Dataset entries
+---+

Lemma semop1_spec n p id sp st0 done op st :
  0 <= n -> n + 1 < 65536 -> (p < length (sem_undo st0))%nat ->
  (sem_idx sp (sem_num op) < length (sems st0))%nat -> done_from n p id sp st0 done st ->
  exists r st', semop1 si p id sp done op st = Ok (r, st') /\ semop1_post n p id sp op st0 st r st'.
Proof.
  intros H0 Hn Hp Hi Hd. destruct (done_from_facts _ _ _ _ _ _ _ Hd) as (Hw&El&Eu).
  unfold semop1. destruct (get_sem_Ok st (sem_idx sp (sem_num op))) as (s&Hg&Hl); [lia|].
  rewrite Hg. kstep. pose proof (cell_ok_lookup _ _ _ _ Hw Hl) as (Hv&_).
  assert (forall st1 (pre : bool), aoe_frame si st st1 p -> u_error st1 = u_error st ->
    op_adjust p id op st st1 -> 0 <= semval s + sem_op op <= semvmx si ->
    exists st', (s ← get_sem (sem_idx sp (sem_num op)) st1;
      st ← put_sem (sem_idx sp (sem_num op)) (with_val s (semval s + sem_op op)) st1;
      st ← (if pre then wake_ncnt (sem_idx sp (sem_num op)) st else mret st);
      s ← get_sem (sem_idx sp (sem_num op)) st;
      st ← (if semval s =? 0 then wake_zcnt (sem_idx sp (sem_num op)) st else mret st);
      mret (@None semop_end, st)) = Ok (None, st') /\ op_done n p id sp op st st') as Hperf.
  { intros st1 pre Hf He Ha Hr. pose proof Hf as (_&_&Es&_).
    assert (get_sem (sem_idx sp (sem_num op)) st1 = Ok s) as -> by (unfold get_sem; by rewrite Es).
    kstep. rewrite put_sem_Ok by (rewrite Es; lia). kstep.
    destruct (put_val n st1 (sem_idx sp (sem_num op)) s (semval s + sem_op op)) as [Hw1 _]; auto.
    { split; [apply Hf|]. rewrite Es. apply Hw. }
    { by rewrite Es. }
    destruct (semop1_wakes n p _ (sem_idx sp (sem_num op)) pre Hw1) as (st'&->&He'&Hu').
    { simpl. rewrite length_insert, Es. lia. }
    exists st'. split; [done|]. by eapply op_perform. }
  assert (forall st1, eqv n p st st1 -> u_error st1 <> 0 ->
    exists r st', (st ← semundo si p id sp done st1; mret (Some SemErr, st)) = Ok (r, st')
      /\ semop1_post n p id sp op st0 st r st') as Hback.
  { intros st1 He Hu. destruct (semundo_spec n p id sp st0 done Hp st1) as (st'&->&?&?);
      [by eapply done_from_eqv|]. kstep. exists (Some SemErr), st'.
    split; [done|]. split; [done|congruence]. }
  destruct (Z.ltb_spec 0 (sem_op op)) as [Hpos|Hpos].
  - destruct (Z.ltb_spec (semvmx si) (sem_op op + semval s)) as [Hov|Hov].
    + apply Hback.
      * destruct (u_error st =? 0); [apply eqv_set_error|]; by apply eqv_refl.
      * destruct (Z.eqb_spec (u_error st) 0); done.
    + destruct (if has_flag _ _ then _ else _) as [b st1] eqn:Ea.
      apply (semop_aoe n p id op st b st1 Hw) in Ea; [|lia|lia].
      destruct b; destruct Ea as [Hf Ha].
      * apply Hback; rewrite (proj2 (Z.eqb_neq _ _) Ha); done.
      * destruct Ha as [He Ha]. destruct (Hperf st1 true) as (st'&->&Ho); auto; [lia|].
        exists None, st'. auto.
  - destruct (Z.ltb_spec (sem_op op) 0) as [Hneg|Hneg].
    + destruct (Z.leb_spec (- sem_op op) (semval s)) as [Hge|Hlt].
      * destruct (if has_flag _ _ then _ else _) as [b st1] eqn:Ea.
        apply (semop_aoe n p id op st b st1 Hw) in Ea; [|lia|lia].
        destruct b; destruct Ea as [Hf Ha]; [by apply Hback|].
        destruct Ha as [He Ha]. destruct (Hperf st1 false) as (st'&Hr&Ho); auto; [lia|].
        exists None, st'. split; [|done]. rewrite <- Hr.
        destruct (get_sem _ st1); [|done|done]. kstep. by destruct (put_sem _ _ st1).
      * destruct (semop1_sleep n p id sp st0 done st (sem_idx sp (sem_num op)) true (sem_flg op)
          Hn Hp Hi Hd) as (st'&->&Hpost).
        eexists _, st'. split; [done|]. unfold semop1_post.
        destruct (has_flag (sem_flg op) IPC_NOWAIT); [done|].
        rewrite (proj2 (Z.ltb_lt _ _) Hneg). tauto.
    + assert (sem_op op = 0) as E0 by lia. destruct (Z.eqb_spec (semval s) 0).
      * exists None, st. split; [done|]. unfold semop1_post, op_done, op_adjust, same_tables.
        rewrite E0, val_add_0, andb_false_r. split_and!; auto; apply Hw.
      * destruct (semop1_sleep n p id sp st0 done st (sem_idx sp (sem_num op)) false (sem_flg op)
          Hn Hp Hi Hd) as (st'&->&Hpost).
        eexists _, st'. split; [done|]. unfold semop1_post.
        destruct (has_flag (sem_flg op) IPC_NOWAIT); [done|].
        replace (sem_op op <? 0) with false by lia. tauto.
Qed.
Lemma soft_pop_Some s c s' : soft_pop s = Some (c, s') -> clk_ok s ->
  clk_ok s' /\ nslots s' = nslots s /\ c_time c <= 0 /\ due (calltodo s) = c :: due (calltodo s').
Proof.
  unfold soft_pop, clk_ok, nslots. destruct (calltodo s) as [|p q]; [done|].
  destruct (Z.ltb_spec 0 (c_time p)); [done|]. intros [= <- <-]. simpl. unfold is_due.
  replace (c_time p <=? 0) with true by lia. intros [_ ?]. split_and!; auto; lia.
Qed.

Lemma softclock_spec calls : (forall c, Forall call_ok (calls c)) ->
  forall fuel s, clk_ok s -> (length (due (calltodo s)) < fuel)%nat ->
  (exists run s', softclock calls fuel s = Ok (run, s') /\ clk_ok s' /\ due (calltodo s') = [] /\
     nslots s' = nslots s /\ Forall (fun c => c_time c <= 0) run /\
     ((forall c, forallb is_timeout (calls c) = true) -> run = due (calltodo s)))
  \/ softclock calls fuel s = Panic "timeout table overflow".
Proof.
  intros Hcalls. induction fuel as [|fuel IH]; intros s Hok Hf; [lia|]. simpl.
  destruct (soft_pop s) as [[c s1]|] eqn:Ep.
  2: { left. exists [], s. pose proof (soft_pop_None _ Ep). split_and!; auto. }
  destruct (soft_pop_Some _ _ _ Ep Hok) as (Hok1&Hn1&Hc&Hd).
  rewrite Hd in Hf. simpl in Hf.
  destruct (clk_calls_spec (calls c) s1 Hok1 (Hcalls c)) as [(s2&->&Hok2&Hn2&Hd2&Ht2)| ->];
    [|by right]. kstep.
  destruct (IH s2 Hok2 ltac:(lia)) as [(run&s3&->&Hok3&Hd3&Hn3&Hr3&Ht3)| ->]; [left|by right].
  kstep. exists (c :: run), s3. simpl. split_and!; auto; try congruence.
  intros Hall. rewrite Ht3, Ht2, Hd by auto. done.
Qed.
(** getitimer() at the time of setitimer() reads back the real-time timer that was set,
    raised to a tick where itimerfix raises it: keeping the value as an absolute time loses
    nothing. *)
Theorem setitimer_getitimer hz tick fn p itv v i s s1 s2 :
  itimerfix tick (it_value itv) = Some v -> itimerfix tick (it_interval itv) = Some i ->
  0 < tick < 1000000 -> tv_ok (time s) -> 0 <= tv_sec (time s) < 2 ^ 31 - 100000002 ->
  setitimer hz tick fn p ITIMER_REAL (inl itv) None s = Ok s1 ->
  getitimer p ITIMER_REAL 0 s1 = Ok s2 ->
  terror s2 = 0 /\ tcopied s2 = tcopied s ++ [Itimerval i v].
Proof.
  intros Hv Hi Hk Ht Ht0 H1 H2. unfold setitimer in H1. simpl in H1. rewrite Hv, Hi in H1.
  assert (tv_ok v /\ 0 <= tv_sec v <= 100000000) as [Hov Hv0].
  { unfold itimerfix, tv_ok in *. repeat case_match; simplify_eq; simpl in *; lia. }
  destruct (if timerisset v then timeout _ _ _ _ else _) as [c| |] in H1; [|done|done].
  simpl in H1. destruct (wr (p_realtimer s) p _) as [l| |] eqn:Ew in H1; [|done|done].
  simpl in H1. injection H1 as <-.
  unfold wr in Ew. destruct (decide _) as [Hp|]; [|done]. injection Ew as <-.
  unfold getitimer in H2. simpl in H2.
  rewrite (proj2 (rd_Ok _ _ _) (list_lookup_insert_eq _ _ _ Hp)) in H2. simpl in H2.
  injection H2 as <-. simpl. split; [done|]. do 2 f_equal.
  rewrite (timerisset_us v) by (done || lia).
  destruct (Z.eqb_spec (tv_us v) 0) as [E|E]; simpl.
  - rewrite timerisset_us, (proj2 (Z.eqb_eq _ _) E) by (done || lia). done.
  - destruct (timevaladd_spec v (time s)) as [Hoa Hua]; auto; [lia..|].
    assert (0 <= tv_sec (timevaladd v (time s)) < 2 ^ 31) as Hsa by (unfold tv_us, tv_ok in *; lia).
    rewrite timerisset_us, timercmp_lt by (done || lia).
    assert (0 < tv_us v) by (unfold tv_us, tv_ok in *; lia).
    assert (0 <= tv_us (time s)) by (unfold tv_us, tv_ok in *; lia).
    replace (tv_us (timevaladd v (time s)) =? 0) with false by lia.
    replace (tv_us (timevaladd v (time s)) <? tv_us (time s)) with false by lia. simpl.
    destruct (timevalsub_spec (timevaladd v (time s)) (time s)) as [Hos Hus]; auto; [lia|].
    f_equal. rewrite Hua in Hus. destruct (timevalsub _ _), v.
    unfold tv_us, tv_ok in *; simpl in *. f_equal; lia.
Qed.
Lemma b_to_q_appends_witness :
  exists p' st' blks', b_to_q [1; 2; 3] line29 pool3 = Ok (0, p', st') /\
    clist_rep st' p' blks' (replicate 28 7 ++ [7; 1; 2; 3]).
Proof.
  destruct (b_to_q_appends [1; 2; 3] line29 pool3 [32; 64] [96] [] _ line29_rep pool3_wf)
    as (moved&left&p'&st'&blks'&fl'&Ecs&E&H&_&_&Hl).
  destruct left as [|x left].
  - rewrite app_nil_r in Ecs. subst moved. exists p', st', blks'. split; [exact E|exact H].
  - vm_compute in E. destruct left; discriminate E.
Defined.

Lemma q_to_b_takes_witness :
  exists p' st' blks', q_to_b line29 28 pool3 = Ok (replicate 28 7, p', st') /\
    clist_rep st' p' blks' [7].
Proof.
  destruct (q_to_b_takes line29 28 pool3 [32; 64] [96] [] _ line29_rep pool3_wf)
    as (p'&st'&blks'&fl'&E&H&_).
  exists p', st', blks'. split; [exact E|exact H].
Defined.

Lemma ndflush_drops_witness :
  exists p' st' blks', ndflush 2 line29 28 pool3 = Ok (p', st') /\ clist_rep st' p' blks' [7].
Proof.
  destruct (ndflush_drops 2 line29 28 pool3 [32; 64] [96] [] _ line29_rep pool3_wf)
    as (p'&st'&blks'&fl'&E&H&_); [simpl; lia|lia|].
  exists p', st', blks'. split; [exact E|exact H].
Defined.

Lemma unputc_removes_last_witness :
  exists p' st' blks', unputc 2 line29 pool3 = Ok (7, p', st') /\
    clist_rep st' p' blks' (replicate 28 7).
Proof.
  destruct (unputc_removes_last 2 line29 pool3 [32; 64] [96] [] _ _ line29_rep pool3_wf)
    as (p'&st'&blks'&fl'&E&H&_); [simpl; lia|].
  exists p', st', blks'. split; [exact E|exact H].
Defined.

+---+

◆ What to do: All that is wanted is an exact copy of the lines above from the one with "exists None, st'. auto." through the one with "destruct b; destruct Ea as [Hf Ha];", with both ends included.

◆ Expected output:
        exists None, st'. auto.
  - destruct (Z.ltb_spec (sem_op op) 0) as [Hneg|Hneg].
    + destruct (Z.leb_spec (- sem_op op) (semval s)) as [Hge|Hlt].
      * destruct (if has_flag _ _ then _ else _) as [b st1] eqn:Ea.
        apply (semop_aoe n p id op st b st1 Hw) in Ea; [|lia|lia].
        destruct b; destruct Ea as [Hf Ha]; [by apply Hback|].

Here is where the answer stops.